Havacılıkta önemli kabiliyet

Hava Kara ve Deniz Kuvvetleri Komutanlığı tarafından kullanılan tüm motorların (F-110, J-79, tank, kirpi, kobra, fırkateyn, rahvan) test faaliyetlerinde kullanılan bremzeler işçiler tarafından tasarlanmış, entegrasyonları yapılarak envantere kazandırılmıştır. Mesela F-16 uçağı ve F-110 motoru bremzesi yurt dışı satın alım maliyeti 13 milyon dolar iken, askeri işyerinde üretim maliyeti yalnızca 67 bin dolardır. F-16 uçağının en önemli taşıyıcı parçalarından olan Bulkhead 50 bin dolara yurt dışından temin edilmekteydi. Askeri işyerlerimizde işçilerimizin tasarımı ve üretimi ile bin 350 dolara mal edilmektedir. F-16 uçağının en önemli parçalarından olan Canopy Arch üretimi ve montajı dünyada sadece ABD tarafından 250 bin dolar bedel ile yapılmaktadır. Ayrıca değişimin yapılabilmesi için uçakların ABD'ye gitmesi zorunluydu. Türk Harb-İş Sendikası üyesi işçilerin tasarımı ve üretimi ile ürün 10 bin dolara mal edilmiştir. Bu performansla ülkemiz dünyada bu kabiliyete sahip olan ikinci ülke olmuştur. Askeri fabrikalarda çalışan işçiler uçak yazılım ve bakım kabiliyetiyle milyonlarca doların ülkemizde kalmasını sağlamıştır. TÜBİTAK SAGE tarafından geliştirilen GÖKTUĞ ve SOM füzelerinin uçaklara yazılım geliştirme, entegrasyon, sertifikasyon faaliyetleri de aynı işçiler tarafından yapılmaktadır. Bu işler yurt dışına göre milyonlarca dolar daha az maliyetle işçilerimiz tarafından yapılmaktadır. Askeri fabrikalarda bugüne kadar FIRTINA Obüslerinden 281 adet, POYRAZ Mühimmat Aracından ise 71 adet üretilmiştir. Poyraz mühimmat aracını üreten dünyada 3 ülkeden biriyiz. Fırtına Obüslerinin işyerlerimizde maliyeti 4,2 milyon dolar iken benzer araçların yurt dışı adet maliyeti yaklaşık 10 milyon dolardır. Milli Savunma ve İçişleri Bakanlıklarına bağlı olarak faaliyet gösteren; Kara, Hava, Deniz ve Jandarma dikimevlerinde askeri, polis ve sivil personelin ihtiyaç duyduğu hizmet ve eğitim giyecekleri (kamuflaj, pardesü, mont, uçuş tulumu, yelek, takım elbise, merasim kıyafeti, şapka, çadır vb.) üretilmektedir. Bunların yanı sıra özellikle dünya genelinde ve ülkemizde ağır şekilde hissedilen Covid-19 salgını sürecinde sayısı 500 milyonu aşan maske ve tulum üretilmiştir.

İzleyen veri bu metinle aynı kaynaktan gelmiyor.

Definition case_validate_schema_compatibility : M CallToolResult :=
  args ← Zod.parse validateSchemaCompatibilityParser arguments;
  schema ← api ("/meta/bases/" +:+ str args "baseId" +:+ "/tables/" +:+ str args "tableId")
               "GET" None;
  fields ← read (Some schema) "fields";
  entries ← match fields with
            | Some (JArr items) =>
                mapM (fun f => name ← read (Some f) "name"; mret (name, f)) items
            | None => throw (TypeError "Cannot read properties of undefined (reading 'map')")
            | Some JNull => throw (TypeError "Cannot read properties of null (reading 'map')")
            | Some _ => throw (TypeError "schema.fields.map is not a function")
            end;
  let results := map (validate_field entries) (object_entries (Js.prop args "fields")) in
  let allValid := forallb fst results in
  mret (structured (if allValid
                    then "All fields are compatible with the table schema."
                    else "Some fields are incompatible with the table schema.")
                   (Js.obj [ ("baseId", Js.prop args "baseId");
                             ("tableId", Js.prop args "tableId");
                             ("valid", Some (JBool allValid));
                             ("validationResults", Some (JArr (map snd results))) ])).

End Cases.

(** [switch (toolName) { case ...: ... default: throw ... }]. *)
Definition cases (accessToken : string) (arguments : JSON)
    : list (string * M CallToolResult) :=
  [ ("list_bases", case_list_bases accessToken);
    ("get_base_schema", case_get_base_schema accessToken arguments);
    ("list_tables", case_list_tables accessToken arguments);
    ("list_fields", case_list_fields accessToken arguments);
    ("list_views", case_list_views accessToken arguments);
    ("list_records", case_list_records accessToken arguments);
    ("get_record", case_get_record accessToken arguments);
    ("create_record", case_create_record accessToken arguments);
    ("update_record", case_update_record accessToken arguments);
    ("replace_record", case_replace_record accessToken arguments);
    ("delete_record", case_delete_record accessToken arguments);
    ("batch_create_records", case_batch_create_records accessToken arguments);
    ("batch_update_records", case_batch_update_records accessToken arguments);
    ("batch_delete_records", case_batch_delete_records accessToken arguments);
    ("query_records", case_query_records accessToken arguments);
    ("get_view_records", case_get_view_records accessToken arguments);
    ("upload_attachment", case_upload_attachment accessToken arguments);
    ("list_attachments", case_list_attachments accessToken arguments);
    ("get_comments", case_get_comments accessToken arguments);
    ("create_comment", case_create_comment accessToken arguments);
    ("upsert_record", case_upsert_record accessToken arguments);
    ("validate_schema_compatibility",
     case_validate_schema_compatibility accessToken arguments) ].

Fixpoint find_case {A} (name : string) (cs : list (string * A)) : option A :=
  match cs with
  | [] => None
  | (label, body) :: rest =>
      if decide (name = label) then Some body else find_case name rest
  end.

Definition switch (toolName : string) (accessToken : string) (arguments : JSON)
    : M CallToolResult :=
  match find_case toolName (cases accessToken arguments) with
  | Some body => body
  | None => throw (Error ("Unknown tool: " +:+ toolName))
  end.

(** [request.params.arguments ?? {}]. *)
Definition arguments_or_empty (arguments : option JSON) : JSON :=
  match arguments with
  | None | Some JNull => JObj []
  | Some v => v
  end.

(** The authorization gate: the stored token of the session, else the
    bearer value of the header cached for it, which is then adopted into
    [authSessions]; [None] is the [null] the variable starts with. *)
Definition resolve_credential : M (option string) :=
  w ← get_world;
  match authSessions w !! sessionId with
  | Some _ =>
      token ← getValidAccessToken cfg net sessionId;
      mret (Some token)
  | None =>
      match sessionAuthHeaders w !! sessionId with
      | Some storedAuthHeader =>
          if negb (Text.is_empty storedAuthHeader)
             && Text.startsWith storedAuthHeader "Bearer "
          then
            let token := Text.substring_from 7 storedAuthHeader in
            now ← Date_now;
            modify (with_authSessions
                      (insert sessionId {| accessToken := token;
                                           refreshToken := "";
                                           expiresAt := now + 3600000 |}));;
            mret (Some token)
          else mret None
      | None => mret None
      end
  end.

(** No credential: a state is issued for the session and the caller is
    given the authorization URL, as an ordinary result. *)
Definition request_authorization (randomBytes : list ascii) : M CallToolResult :=
  let state := Text.to_hex randomBytes in
  now ← Date_now;
  modify (with_pendingAuthStates (insert state (Build_PendingAuth sessionId now)));;
  mret (text_only ("Please authenticate with Airtable to use this feature. Visit: "
                     +:+ generateAuthUrl cfg state)).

Görüldüğü gibi askeri fabrikalar ve tersaneler ülkemizin ihtiyacı olan kritik ürünleri çok düşük maliyetle üretmekte, bakım ve onarımlar yapmakta, ülkemize yönelik ambargoları boşa çıkarmakta, savunma piyasalarını regüle etmekte, terörle mücadeleye ve küresel risklere karşı ülkemizin savunmasına katkı sağlamaya devam etmektedir.